Ziel der neuen Abfallplanung sei es, im Bereich Abfall Stoffkreisläufe zu schliessen und Schadstoffe auszuschliessen. Potential bestehe etwa beim Recycling von mineralischen Bauabfällen, die nach dem unverschmutzten Aushub der mengenmässig grösste Abfallstrom darstellen.

Sie seien als Recyclingbaustoffe ein sinnvoller Kiesersatz, müssten aber normgerecht hergestellt werden. Dazu wird eine Verwendungsempfehlung für mineralische Recyclingbaustoffe für den Kanton Schwyz erarbeitet.

Ansetzen wird der Kanton auch bei der Entsorgung von Bauabfällen. So werden Minimal-Standards zur privaten Kontrolle des Entsorgungskonzepts und der Schadstoffermittlung im Baubewilligungsverfahren festgelegt. Zudem muss das Merkblatt «Umschlag- und Aufbereitungsplätze für Bauabfälle» innerhalb der nächsten drei Jahre überarbeitet werden.

Auch bei der Verwertung von Boden gibt es Handlungsbedarf, da eine beachtliche Menge von Bodenmaterial auf Deponien entsorgt statt verwertet wird. Das will der Kanton Schwyz verbessern, indem er in einer Hinweiskarte aufwertbare Böden im Kanton lokalisiert.

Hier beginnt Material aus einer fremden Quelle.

(** The choice: the exact path, else the matching pattern registered first,
    else the default. *)
Inductive chosen (fnmatch : string -> string -> bool) (os : list op) (uri : string) : slt -> Prop :=
  | by_path s : exact_servlet os uri s -> chosen fnmatch os uri s
  | by_glob i pat s : (forall s', ~ exact_servlet os uri s') -> glob_servlet os i pat s -> fnmatch pat uri = true ->
      (forall i' pat' s', glob_servlet os i' pat' s' -> fnmatch pat' uri = true -> i <= i') -> chosen fnmatch os uri s
  | by_default s : (forall s', ~ exact_servlet os uri s') ->
      (forall i pat s', glob_servlet os i pat s' -> fnmatch pat uri = false) -> default_servlet os s -> chosen fnmatch os uri s.

Lemma last_about_snoc about os o i o' :
  last_about about (os ++ [o])%list i o' <-> (about o /\ i = List.length os /\ o' = o) \/ (~ about o /\ last_about about os i o').
Proof.
  unfold last_about. split.
  - intros (Hi & Ha & Hm). apply lookup_app_Some in Hi as [Hi|[Hl Hi]].
    + right. assert (i < List.length os) by (by eapply lookup_lt_Some). split.
      * intros Ho. specialize (Hm (List.length os) o). rewrite lookup_app_r, Nat.sub_diag in Hm by done. specialize (Hm eq_refl Ho). lia.
      * split_and!; [done..|]. intros k o1 Hk. apply Hm. by apply lookup_app_l_Some.
    + apply list_lookup_singleton_Some in Hi as [Hi ->]. left. split_and!; [done|lia|done].
  - intros [(Ho & -> & ->)|(Ho & Hi & Ha & Hm)].
    + split_and!; [by rewrite lookup_app_r, Nat.sub_diag by done|done|].
      intros k o' Hk _. apply lookup_lt_Some in Hk. rewrite length_app in Hk. cbn in Hk. lia.
    + split_and!; [by apply lookup_app_l_Some|done|]. intros k o1 Hk Ha1.
      apply lookup_app_Some in Hk as [Hk|[_ Hk]]; [by eapply Hm|]. by apply list_lookup_singleton_Some in Hk as [_ ->].
Qed.
Definition http_parser_6135 : list (block action) := [
  Case 340 (fun r c => if c =? 3 then st 223 else st 0);
  Case 341 (fun r c => if c =? 4 then st 223 else st 0);
  Case 342 (fun r c => if c =? 58 then st 343 else st 0);
  Case 343 (fun r c => switch c [(49, st 318); (50, st 321); (93, st 236)]
      (if c <? 48 then (if within 2 5 c then st 223 else st 0) else (if 57 <? c then (if 70 <? c then (if
        within 97 102 c then st 324 else st 0) else (if 65 <=? c then st 324 else st 0)) else st 302)));
  Case 344 (fun r c => if c <? 65 then (if within 48 57 c then st 345 else st 0) else (if 70 <? c then (if
        within 97 102 c then st 345 else st 0) else st 345));
  Case 345 (fun r c => if c =? 46 then st 346 else (if c <? 65 then (if within 48 57 c then st 345 else st 0)
        else (if 70 <? c then (if within 97 102 c then st 345 else st 0) else st 345)));
  Case 346 (fun r c => let w := if c <? 123 then (if within 94 94 c then widec r c else c) else (if 123 <? c
        then (if within 125 125 c then widec r c else c) else widec r c) in
      switch w [(33, st 347); (36, st 347); (61, st 347); (95, st 347); (126, st 347); (606, st 347); (635,
        st 347); (637, st 347)]
      (if w <? 48 then (if within 38 46 w then st 347 else st 0) else (if 59 <? w then (if 90 <? w then (if
        within 97 122 w then st 347 else st 0) else (if 65 <=? w then st 347 else st 0)) else st 347)))
].

Definition http_parser_6252 : list (block action) := [
  Case 347 (fun r c => let w := if c <? 123 then (if within 94 94 c then widec r c else c) else (if 123 <? c
        then (if within 125 125 c then widec r c else c) else widec r c) in
      switch w [(33, st 347); (36, st 347); (61, st 347); (93, st 236); (95, st 347); (126, st 347); (606,
        st 347); (635, st 347); (637, st 347)]
      (if w <? 48 then (if within 38 46 w then st 347 else st 0) else (if 59 <? w then (if 90 <? w then (if
        within 97 122 w then st 347 else st 0) else (if 65 <=? w then st 347 else st 0)) else st 347)))
].

Definition http_parser_code : list (block action) :=
  http_parser_117 ++ http_parser_248 ++ http_parser_370 ++ http_parser_510 ++ http_parser_633 ++
    http_parser_735 ++ http_parser_872 ++ http_parser_1001 ++ http_parser_1140 ++ http_parser_1243
    ++ http_parser_1374 ++ http_parser_1498 ++ http_parser_1632 ++ http_parser_1769 ++
    http_parser_1895 ++ http_parser_2024 ++ http_parser_2159 ++ http_parser_2293 ++
    http_parser_2427 ++ http_parser_2561 ++ http_parser_2693 ++ http_parser_2827 ++
    http_parser_2953 ++ http_parser_3082 ++ http_parser_3222 ++ http_parser_3339 ++
    http_parser_3447 ++ http_parser_3582 ++ http_parser_3721 ++ http_parser_3839 ++
    http_parser_3970 ++ http_parser_4070 ++ http_parser_4168 ++ http_parser_4295 ++
    http_parser_4417 ++ http_parser_4547 ++ http_parser_4682 ++ http_parser_4808 ++
    http_parser_4937 ++ http_parser_5072 ++ http_parser_5206 ++ http_parser_5340 ++
    http_parser_5474 ++ http_parser_5606 ++ http_parser_5740 ++ http_parser_5866 ++
    http_parser_5995 ++ http_parser_6135 ++ http_parser_6252.
Definition httpclient_parser_908 : list (block client_action) := [
  Case 28 (fun r c => switch c [(33, st 21); (58, tr 39); (69, st 29); (101, st 29); (124, st 21); (126,
        st 21)]
      (if c <? 45 then (if 39 <? c then (if within 42 43 c then st 21 else st 0) else (if 35 <=? c then st 21
        else st 0)) else (if 46 <? c then (if c <? 65 then (if within 48 57 c then st 21 else st 0) else (if
        90 <? c then (if within 94 122 c then st 21 else st 0) else st 21)) else st 21)));
  Case 29 (fun r c => switch c [(33, st 21); (58, tr 39); (67, st 30); (99, st 30); (124, st 21); (126,
        st 21)]
      (if c <? 45 then (if 39 <? c then (if within 42 43 c then st 21 else st 0) else (if 35 <=? c then st 21
        else st 0)) else (if 46 <? c then (if c <? 65 then (if within 48 57 c then st 21 else st 0) else (if
        90 <? c then (if within 94 122 c then st 21 else st 0) else st 21)) else st 21)));
  Case 30 (fun r c => switch c [(33, st 21); (58, tr 39); (84, st 31); (116, st 31); (124, st 21); (126,
        st 21)]
      (if c <? 45 then (if 39 <? c then (if within 42 43 c then st 21 else st 0) else (if 35 <=? c then st 21
        else st 0)) else (if 46 <? c then (if c <? 65 then (if within 48 57 c then st 21 else st 0) else (if
        90 <? c then (if within 94 122 c then st 21 else st 0) else st 21)) else st 21)));
  Case 31 (fun r c => switch c [(33, st 21); (58, tr 39); (73, st 32); (105, st 32); (124, st 21); (126,
        st 21)]
      (if c <? 45 then (if 39 <? c then (if within 42 43 c then st 21 else st 0) else (if 35 <=? c then st 21
        else st 0)) else (if 46 <? c then (if c <? 65 then (if within 48 57 c then st 21 else st 0) else (if
        90 <? c then (if within 94 122 c then st 21 else st 0) else st 21)) else st 21)))
].
Lemma request_wire_roundtrip_witness :
  exists r', recvRequest (Machine0 := http11_machine 77 true) (MM := plenty) (fun t : tape => t) read_cast 5
      (replicate 256 0) (bytes_of (dump_request wire_request), [250%nat]) = Ok (Some r', ([], []))
    /\ m_body r' = "hello" ++ CRLF /\ m_close r' = false /\ getHeader "hOST" "" r' = "sylar.top".
Proof.
  destruct (request_wire_roundtrip (MM := plenty) 77 true (fun t : tape => t) read_cast 4 (replicate 256 0)
    ((bytes_of (dump_request wire_request), [250%nat]) : tape) ([], []) wire_request)
    as (r' & H & _ & _ & Hc & _ & _ & _ & Hb & Hh).
  - vm_compute. reflexivity.
  - repeat constructor.
  - intros n Hn. unfold read_cast. by rewrite read_decimal by lia.
  - discriminate.
  - by split.
  - done.
  - apply Nat.leb_le. vm_compute. reflexivity.
  - vm_compute. reflexivity.
  - exists r'. split; [exact H|]. split; [exact Hb|]. split; [exact Hc|].
    rewrite Hh; [vm_compute; reflexivity|vm_compute; discriminate|vm_compute; discriminate].
Defined.

(** ** What the grammar lets through

    [HTTP_CTL] is written [(0 - 31)], which for ragel is the character 0
    without the character 31, so line ends are characters of a name: a header
    line without a colon is joined with the next line into one name.  And a
    method is recognised by a prefix. *)
Lemma colonless_line_joined :
  match serve [200%nat] (bytes_of ("GETX / HTTP/1.1" ++ CRLF ++ "oops" ++ CRLF ++ "Host: a" ++ CRLF ++ CRLF)) with
  | Ok (Some req, _) =>
      m_headers req = [("oops" ++ CRLF ++ "Host", "a")] /\ getHeader "Host" "none" req = "none"
      /\ m_method req = GET
  | _ => False
  end.
Proof. vm_compute. auto. Qed.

Aktualisiert wird zudem die Deponieplanung für den Zeitraum bis 2024. Dabei würden Standorte für Deponien evaluiert, in denen auch verschmutztes Material abgelagert werden könnte. Schliesslich wird der Klärschlammentsorgungsplans aus dem Jahr 2003 mit Fokus auf die Phosphorrückgewinnung aktualisiert.